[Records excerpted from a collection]
# # # #

(** A key whose [last_modified] does not parse stops the run before
    the clock is read. *)
Lemma key_unparsed (key : S3Key) (w : World Store) (e : exn) :
  strptime_ISO8601 (last_modified key) = inl e ->
  S3_cleanup_key time_old dry_run key w = ([], w, inl e).
Proof. unfold S3_cleanup_key, bind, lift. now intros ->. Qed.

(** Lines 67-74 on a key last modified at [lm]: one reading of the
    clock, then the record and, unless the run is dry, the deletion,
    when the key is too old. *)
Lemma key_examined (key : S3Key) (w : World Store) (lm : datetime) :
  strptime_ISO8601 (last_modified key) = inr lm ->
  let t := wall_clock (ticks w) in
  events (S3_cleanup_key time_old dry_run key w)
  = EvNow t ::
    (if too_old time_old t lm
     then EvLogInfo (report (key, t)) ::
          (if dry_run then [] else [EvDelete key])
     else [])
  /\ ticks (final (S3_cleanup_key time_old dry_run key w)) = S (ticks w).
Proof.
  intros E t. unfold report, elapsed, too_old. cbn [fst snd]. rewrite E.
  unfold S3_cleanup_key, bind, lift, datetime_now, log_info, emit, delete,
    ret, events, final.
  rewrite E. cbv beta iota zeta. fold t.
  destruct (td_gt (dt_sub t (replace_tzinfo_None lm)) time_old);
    [|now split].
  destruct dry_run; cbn; [now split|].
  destruct (key_delete (store w) key); now split.
Qed.

Lemma qualifies_parsed (key : S3Key) (t lm : datetime) :
  strptime_ISO8601 (last_modified key) = inr lm ->
  qualifies time_old (key, t) = too_old time_old t lm.
Proof. unfold qualifies. cbn [fst snd]. now intros ->. Qed.

(** The loop of lines 66-74 over the keys of one listing: the keys are
    examined in order, each with one reading of the clock, until one
    fails; the records and the deletions are those of the keys found
    too old. *)
Lemma keys_examined (keys : list S3Key) (w : World Store) :
  let o := for_each keys (S3_cleanup_key time_old dry_run) w in
  let found := filter (qualifies time_old) (combine keys (nows (events o))) in
  listed (events o) = []
  /\ (List.length (nows (events o)) <= List.length keys)%nat
  /\ (outcome o = ok tt -> List.length (nows (events o)) = List.length keys)
  /\ logs (events o) = map report found
  /\ deletes (events o) = (if dry_run then [] else map fst found)
  /\ ticks (final o) = (ticks w + List.length (nows (events o)))%nat.
Proof.
  revert w. induction keys as [|key keys IH]; intros w; cbn zeta.
  - cbn. repeat split; try lia; now destruct dry_run.
  - cbn [for_each]. rewrite events_bind, outcome_bind, final_bind.
    destruct (strptime_ISO8601 (last_modified key)) as [e|lm] eqn:E.
    + rewrite (key_unparsed _ w e E). cbn.
      repeat split; try lia; try discriminate; now destruct dry_run.
    + destruct (key_examined key w lm E) as [Hev Htk].
      set (k := S3_cleanup_key time_old dry_run key w) in *.
      set (t := wall_clock (ticks w)) in *.
      assert (Hn : nows (events k) = [t]).
      { rewrite Hev. cbn. destruct (too_old time_old t lm); cbn;
          [now destruct dry_run | reflexivity]. }
      assert (Hl : listed (events k) = []).
      { rewrite Hev. cbn. destruct (too_old time_old t lm); cbn;
          [now destruct dry_run | reflexivity]. }
      assert (Hg : logs (events k)
                   = if too_old time_old t lm then [report (key, t)] else []).
      { rewrite Hev. cbn. destruct (too_old time_old t lm); cbn;
          [now destruct dry_run | reflexivity]. }
      assert (Hd : deletes (events k)
                   = if dry_run then []
                     else if too_old time_old t lm then [key] else []).
      { rewrite Hev. cbn. destruct (too_old time_old t lm); cbn;
          now destruct dry_run. }
      pose proof (qualifies_parsed key t lm E) as Hq.
      destruct (outcome k) as [e|[]] eqn:Ek.
      * rewrite Hn, Hl, Hg, Hd. cbn [combine filter List.length map].
        rewrite combine_nil, Hq, Htk. cbn [filter].
        repeat split; try lia; try discriminate;
          destruct (too_old time_old t lm); now destruct dry_run.
      * specialize (IH (final k)). cbn zeta in IH.
        destruct IH as (IHl & IHle & IHok & IHg & IHd & IHt).
        set (r := for_each keys (S3_cleanup_key time_old dry_run) (final k))
          in *.
        rewrite listed_app, nows_app, logs_app, deletes_app.
        rewrite Hn, Hl, Hg, Hd, IHl, IHg, IHd, IHt, Htk.
        change ([t] ++ nows (events r))%list with (t :: nows (events r)).
        cbn [combine filter List.length map List.app]. rewrite Hq.
        repeat split; try lia.
        -- intros Hr. now rewrite (IHok Hr).
        -- now destruct (too_old time_old t lm).
        -- destruct dry_run; [reflexivity|].
           now destruct (too_old time_old t lm).
Qed.
(** Log approximates the natural logarithm using Newton's method. *)
Definition Log (fuel : nat) (bn : BigNumber) : option (outcome BigNumber) :=
  if isInf bn || isNan bn then
    Some (Ok (mkBigNumber None None (precision bn) (rounding bn)
                          false true None))
  else
    match IsZero bn with
    | Ok true => Some (Err UndefinedOperationError)
    | Ok false =>
        match value bn with
        | None => Some (Panic NilDereference)
        | Some xInt =>
            if Z.sgn xInt <? 0 then Some (Err UndefinedOperationError)
            else
              match Log_exp fuel bn with
              | None => None
              | Some (Ok expY) =>
                  match Log_loop fuel fuel bn xInt 1 expY with
                  | None => None
                  | Some r => Some (yInt <- r ;; reparse bn yInt)
                  end
              | Some (Err e) => Some (Err e)
              | Some (Panic p) => Some (Panic p)
              end
        end
    | Err e => Some (Err e)
    | Panic p => Some (Panic p)
    end.

(** The end of Exponentiate and of the earlier draft's Add, Subtract and
    Multiply: the overflow test against the receiver's halves, the swap
    that keeps the larger half in [positive], and the value. *)
Definition settle (bn : BigNumber) (p n : Z) (precision' : N)
  : outcome BigNumber :=
  c1 <- Go.Cmp (Some p) (positive bn) ;;
  c2 <- (if c1 <? 0 then Ok c1 else Go.Cmp (Some n) (negative bn)) ;;
  if (c1 <? 0) || (c2 <? 0) then Err OverflowError
  else
    let '(p, n) := if p <? n then (n, p) else (p, n) in
    Ok (mkBigNumber (Some p) (Some n) precision' (rounding bn)
                    false false (Some (p - n))).
(** * Magazzino: the reorder lifecycle of [app.py], embedded in Rocq

    The development follows the Flask application [src/app.py]:
    quantity apportionment and order codes at RDO confirmation
    ([confirm_rdo], [generate_order_code]), the acceptance of partial
    receipts ([accettazione_update], the acceptance block of [add]), the
    one-time supplier and producer locks ([set_fornitore_ordine],
    [set_produttore_ordine]), the shortage pass of the reorder page
    ([riordini]) and the threshold endpoints ([update_soglia] and the bulk
    save of the configuration page).

    SQLite tables are finite maps keyed by their primary key ([gmap]) or
    lists of rows when only the order of insertion matters; a nullable
    column is an [option]; Python integers are [Z]; form fields are strings
    parsed by a model of Python's [int()]. Timestamps are not represented. *)

From Stdlib Require Import ZArith List String Ascii Decimal DecimalString DecimalN Lia Bool.
From stdpp Require Import base option gmap strings list.

Local Open Scope string_scope.
Local Open Scope Z_scope.

(** ** Python strings *)

Module PyStr.

(** White space removed by [str.strip()], restricted to ASCII code points:
    tab, line feed, vertical tab, form feed, carriage return, the four
    separators 0x1c-0x1f and the space. *)
Definition py_isspace (c : ascii) : bool :=
  let n := N_of_ascii c in
  ((9 <=? n) && (n <=? 13) || (28 <=? n) && (n <=? 32))%N.

Fixpoint lstrip (s : string) : string :=
  match s with
  | EmptyString => EmptyString
  | String c s' => if py_isspace c then lstrip s' else s
  end.

Fixpoint rstrip (s : string) : string :=
  match s with
  | EmptyString => EmptyString
  | String c s' =>
      match rstrip s' with
      | EmptyString => if py_isspace c then EmptyString else String c EmptyString
      | r => String c r
      end
  end.

(** [s.strip()] *)
Definition strip (s : string) : string := lstrip (rstrip s).

(** Truth value of a string: [if s:] *)
Definition truthy (s : string) : bool :=
  match s with EmptyString => false | _ => true end.
(** * Shader microcode disassembler (src/util/disasm.c)

    A shallow embedding of the decoder of 96-bit shader instruction
    slots: the operand formatters, the ALU and FETCH decoders, the
    instruction dispatcher and the control-flow walker with its resync
    loops.

    Conventions of the embedding:
    - a [uint32_t] is a [Z] with the wrap-around written out ([wrap32]);
    - the input buffer is the list of its words; a read outside the list
      (or outside one of the constant tables) is undefined behaviour in C
      and is the outcome [Fault] here;
    - what the program prints is modelled as the list of its printing
      calls ([event]), each carrying the text it wrote. *)

From Stdlib Require Import ZArith List String Ascii Lia Bool Permutation.
From Stdlib Require Import DecimalString HexadecimalString.
Import ListNotations.

Local Open Scope string_scope.
Local Open Scope Z_scope.

(** ** Machine integers *)

Definition wrap32 (z : Z) : Z := z mod 2 ^ 32.

Definition INT_MAX : Z := 2 ^ 31 - 1.

(** the value of a [uint32_t] read back as an [int] *)
Definition signed32 (z : Z) : Z :=
  if z <? 2 ^ 31 then z else z - 2 ^ 32.

(** C's [!x] *)
Definition lognot (z : Z) : Z := if z =? 0 then 1 else 0.

(** ** The option monad of table and buffer reads *)

Definition obind {A B : Type} (m : option A) (f : A -> option B) : option B :=
  match m with
  | Some a => f a
  | None => None
  end.

Notation "x <-? m ;; k" := (obind m (fun x => k))
  (at level 61, m at next level, right associativity).

(** [a[i]] for a C array held as a list *)
Definition index {A : Type} (a : list A) (i : Z) : option A :=
  if i <? 0 then None else nth_error a (Z.to_nat i).

(** ** printf conversions *)

Definition TAB : string := String (ascii_of_nat 9) "".
Definition NL : string := String (ascii_of_nat 10) "".

Fixpoint zero_pad (n : nat) (s : string) : string :=
  match n with
  | O => s
  | S n' => zero_pad n' (String "0" s)
  end.

Definition pad0 (width : nat) (s : string) : string :=
  zero_pad (width - String.length s) s.

(** [%u] *)
Definition fmt_u (z : Z) : string :=
  DecimalString.NilZero.string_of_uint (N.to_uint (Z.to_N z)).

(** [%x] *)
Definition fmt_x (z : Z) : string :=
  HexadecimalString.NilZero.string_of_uint (N.to_hex_uint (Z.to_N z)).

(** [%08x] *)
Definition fmt_08x (z : Z) : string := pad0 8 (fmt_x z).

(** [%02d], the argument being the 32 bits of an [int] *)
Definition fmt_02d (z : Z) : string :=
  let v := signed32 z in
  if v <? 0 then String "-" (pad0 1 (fmt_u (- v))) else pad0 2 (fmt_u v).

(** [printf("%08x %08x %08x\t", a, b, c)] *)
Definition fmt_words (a b c : Z) : string :=
  fmt_08x a ++ " " ++ fmt_08x b ++ " " ++ fmt_08x c ++ TAB.

(** ** Constant tables *)

Definition levels : list string :=
  [ TAB;
    TAB ++ TAB;
    TAB ++ TAB ++ TAB;
    TAB ++ TAB ++ TAB ++ TAB;
    TAB ++ TAB ++ TAB ++ TAB ++ TAB;
    TAB ++ TAB ++ TAB ++ TAB ++ TAB ++ TAB;
    TAB ++ TAB ++ TAB ++ TAB ++ TAB ++ TAB ++ TAB;
    TAB ++ TAB ++ TAB ++ TAB ++ TAB ++ TAB ++ TAB ++ TAB;
    TAB ++ TAB ++ TAB ++ TAB ++ TAB ++ TAB ++ TAB ++ TAB ++ TAB;
    "x";
    "x";
    "x";
    "x";
    "x";
    "x" ].

Definition print_raw : bool := true.
Definition print_unknown : bool := true.

Definition REG_MASK : Z := 0x1f.

Definition chan_names : list ascii := [ "x"; "y"; "z"; "w" ]%char.

(** [op_name[0x1f]]: 31 entries, the ones without initializer are null *)
Definition op_name : list (option string) :=
  [ Some "ADDv"; Some "MULv"; Some "MAXv"; None; None; None; None; None;
    None; None; None; Some "MULADDv"; None; None; None; Some "DOT4v";
    Some "DOT3v"; None; None; None; None; None; None; None;
    None; None; None; None; None; None; None ].

Definition fetch_type : string := "SAMPLE".

(** ** Operand formatters *)

(** the four iterations of the loop of [print_srcreg], from [i] on *)
Fixpoint srcreg_chans (n : nat) (i swiz : Z) : option string :=
  match n with
  | O => Some ""
  | S n' =>
      c <-? index chan_names (Z.land (wrap32 (swiz + i)) 0x3) ;;
      rest <-? srcreg_chans n' (i + 1) (Z.shiftr swiz 2) ;;
      Some (String c rest)
  end.

Definition print_srcreg (num type swiz negate : Z) : option string :=
  let neg := if negate =? 0 then "" else "-" in
  let reg := String (if type =? 0 then "R"%char else "C"%char) (fmt_u num) in
  if swiz =? 0 then Some (neg ++ reg)
  else
    chans <-? srcreg_chans 4 0 swiz ;;
    Some (neg ++ reg ++ "." ++ chans).

(** the four iterations of the loop of [print_dstreg], from [i] on *)
Fixpoint dstreg_chans (n : nat) (i mask : Z) : option string :=
  match n with
  | O => Some ""
  | S n' =>
      c <-? (if Z.land mask 0x1 =? 0 then Some "_"%char
             else index chan_names i) ;;
      rest <-? dstreg_chans n' (i + 1) (Z.shiftr mask 1) ;;
      Some (String c rest)
  end.

Definition print_dstreg (num mask : Z) : option string :=
  let reg := "R" ++ fmt_u num in
  if mask =? 0xf then Some reg
  else
    chans <-? dstreg_chans 4 0 mask ;;
    Some (reg ++ "." ++ chans).

(** ** Instruction decoders *)

(** one slot: [dwords[0]], [dwords[1]], [dwords[2]] *)
Definition slot : Type := (Z * Z * Z)%type.

(** the local variables of [disasm_alu] *)
Record alu_fields : Type := mk_alu {
  dst_reg : Z;
  dst_mask : Z;
  src1_reg : Z;
  src2_reg : Z;
  src1_type : Z;
  src2_type : Z;
  src1_swiz : Z;
  src2_swiz : Z;
  src1_neg : Z;
  src2_neg : Z;
  op : Z
}.

Definition alu_decode (dw : slot) : alu_fields :=
  let '(d0, d1, d2) := dw in
  {| dst_reg := Z.land d0 REG_MASK;
     dst_mask := Z.land (Z.shiftr d0 16) 0xf;
     src1_reg := Z.land (Z.shiftr d2 16) REG_MASK;
     src2_reg := Z.land (Z.shiftr d2 8) REG_MASK;
     src1_type := lognot (Z.land d2 0x80000000);
     src2_type := lognot (Z.land d2 0x40000000);
     src1_swiz := Z.land (Z.shiftr d1 16) 0xff;
     src2_swiz := Z.land (Z.shiftr d1 8) 0xff;
     src1_neg := Z.land d1 0x04000000;
     src2_neg := Z.land d1 0x02000000;
     op := Z.land (Z.shiftr d2 24) 0x1f |}.

(** the words of an ALU slot with the identified bit fields masked *)
Definition alu_unknown (dw : slot) : string :=
  let '(d0, d1, d2) := dw in
  fmt_words
    (Z.land d0 (Z.lnot (Z.lor REG_MASK (Z.shiftl 0xf 16))))
    (Z.land d1 (Z.lnot (Z.lor (Z.lor (Z.lor (Z.shiftl 0xff 16)
                                             (Z.shiftl 0xff 8))
                                      0x04000000) 0x02000000)))
    (Z.land d2 (Z.lnot (Z.lor (Z.lor (Z.lor (Z.lor (Z.shiftl REG_MASK 16)
                                                    (Z.shiftl REG_MASK 8))
                                             0x80000000) 0x40000000)
                              (Z.shiftl 0x1f 24)))).

(** the head of the ALU line: mnemonic, or [OP(n)] for a null entry *)
Definition alu_mnemonic (o : Z) : option string :=
  e <-? index op_name o ;;
  match e with
  | Some name => Some (TAB ++ "ALU:" ++ TAB ++ name)
  | None => Some (TAB ++ "ALU:" ++ TAB ++ "OP(" ++ fmt_u o ++ ")")
  end.
(** * script_scanner: a shallow embedding of [script_scanner.py]

    The pipeline turns a photographed script page into a roster of character
    ids.  This file embeds the pure parts of the pipeline — name resolution,
    the chroma filter, the crop geometry, the height normalisation, the title
    parser and the JSON assembly — and proves the properties of the
    specification about them.

    Conventions of the embedding:
    - a Python [str] is the list of its code points ([N]);
    - a Python [int] is a [Z]; a [uint8] array element is a [Z] in [0, 256)
      with its wrap-around written out;
    - a Python [float] is a binary64 number, given by an integer mantissa of
      at most 53 bits and a power-of-two exponent, with round-to-nearest-even;
    - a function that may raise returns a [result]: [Ok v] or [Raise e];
    - the dict [character_mapping] is an association list in insertion order
      (the order [dict.keys()] iterates in). *)

From Stdlib Require Import List ZArith NArith Arith Bool Lia String Ascii.
From Stdlib Require Import DecimalString Floats.SpecFloat.
Import ListNotations.

Set Implicit Arguments.

(** ** Python values *)

Module Py.

(** A code point. *)
Definition char := N.

(** A [str]. *)
Definition str := list char.

(** The [str] of an ASCII literal. *)
Definition lit (s : string) : str :=
  map N_of_ascii (list_ascii_of_string s).

Definition char_eqb (a b : char) : bool := N.eqb a b.

Fixpoint str_eqb (s t : str) : bool :=
  match s, t with
  | [], [] => true
  | a :: s', b :: t' => char_eqb a b && str_eqb s' t'
  | _, _ => false
  end.

(** The exceptions the embedded functions raise. *)
Inductive exn : Type :=
| RuntimeError (msg : str)
| ValueError (msg : str)
| ZeroDivisionError (msg : str)
| cv2_error (msg : str).
(** C10 (amended). For a non-empty coin argument whose upper-cased form is
    not a key of the non-empty snapshot, no run of the [analisis] command
    calls an analysis or the ranker, sends an alert or changes the job
    state. When the channel accepts the progress notice and the reply, the
    run sends the notice, then one "Coin not found" message naming the
    upper-cased coin, and nothing else; when the channel refuses one of the
    two, no "Coin not found" message is sent. *)
Theorem manual_coin_not_found (E : env) (upper : string -> string) (st : gmap string Z)
    (coin : string) (md : snapshot) :
  get_comprehensive_market_data E = Val md ->
  dict_truthy md = true ->
  coin <> "" ->
  dict_contains (upper coin) md = false ->
  let w' := (manual_analysis E upper (Some coin) (start st)).2 in
  (Forall (fun ev => is_analysis_call ev = false /\ is_rank ev = false) (trace w') /\
   Forall (fun m => is_alert m = false) (sent w') /\
   last_analysis_time w' = st) /\
  (send_err E [] analyzing_msg = None ->
   send_err E [EvSend analyzing_msg; EvFetch] (coin_not_found_msg upper coin) = None ->
   manual_analysis E upper (Some coin) (start st) =
     (Val Completed,
      World [EvSend analyzing_msg; EvFetch; EvSend (coin_not_found_msg upper coin)] st) /\
   coin_not_found_outcome upper coin st w') /\
  (send_err E [] analyzing_msg <> None \/
   send_err E [EvSend analyzing_msg; EvFetch] (coin_not_found_msg upper coin) <> None ->
   ~ In (coin_not_found_msg upper coin) (sent w')).
Proof.
  intros Hmd Hne Hcoin Hnot. cbv zeta.
  assert (Hd1 : forall e, analysis_failed_msg e <> coin_not_found_msg upper coin)
    by (intros e; unfold analysis_failed_msg, coin_not_found_msg; intros [=]).
  assert (Hd2 : analyzing_msg <> coin_not_found_msg upper coin)
    by (unfold analyzing_msg, coin_not_found_msg; intros [=]).
  rewrite (manual_coin_not_found_run E upper st coin md Hmd Hne Hcoin Hnot).
  destruct (send_err E [] analyzing_msg) as [e1|] eqn:H1;
    [|destruct (send_err E [EvSend analyzing_msg; EvFetch] (coin_not_found_msg upper coin))
        as [e2|] eqn:H2];
    rewrite ?send_then_ret;
    repeat match goal with |- context [send_err E ?h (analysis_failed_msg ?e)] =>
             destruct (send_err E h (analysis_failed_msg e)) end;
    cbn [snd trace last_analysis_time app].
  all: unfold coin_not_found_outcome, sent; cbn [trace last_analysis_time list_omap omap].
  all: (split; [split; [repeat constructor|split; [repeat constructor|reflexivity]]|]).
  all: (split; [intros Ha Hb; try discriminate|intros Hor Hin]).
  all: try (cbn [In] in Hin; destruct Hor as [Hor|Hor]; try congruence; intuition eauto).
  split; [reflexivity|].
  split; [|split; [repeat constructor|split; [repeat constructor|reflexivity]]].
  rewrite filter_cons, decide_False by exact Hd2.
  by rewrite filter_cons, decide_True, filter_nil.
Qed.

# # # #

→ **Task to complete**
From the entries above, give again exactly the lines running from the line with "Lemma qualifies_parsed (key" to the line with "map report found"; include both of those lines.

→ **Result of this exercise**
Lemma qualifies_parsed (key : S3Key) (t lm : datetime) :
  strptime_ISO8601 (last_modified key) = inr lm ->
  qualifies time_old (key, t) = too_old time_old t lm.
Proof. unfold qualifies. cbn [fst snd]. now intros ->. Qed.

(** The loop of lines 66-74 over the keys of one listing: the keys are
    examined in order, each with one reading of the clock, until one
    fails; the records and the deletions are those of the keys found
    too old. *)
Lemma keys_examined (keys : list S3Key) (w : World Store) :
  let o := for_each keys (S3_cleanup_key time_old dry_run) w in
  let found := filter (qualifies time_old) (combine keys (nows (events o))) in
  listed (events o) = []
  /\ (List.length (nows (events o)) <= List.length keys)%nat
  /\ (outcome o = ok tt -> List.length (nows (events o)) = List.length keys)
  /\ logs (events o) = map report found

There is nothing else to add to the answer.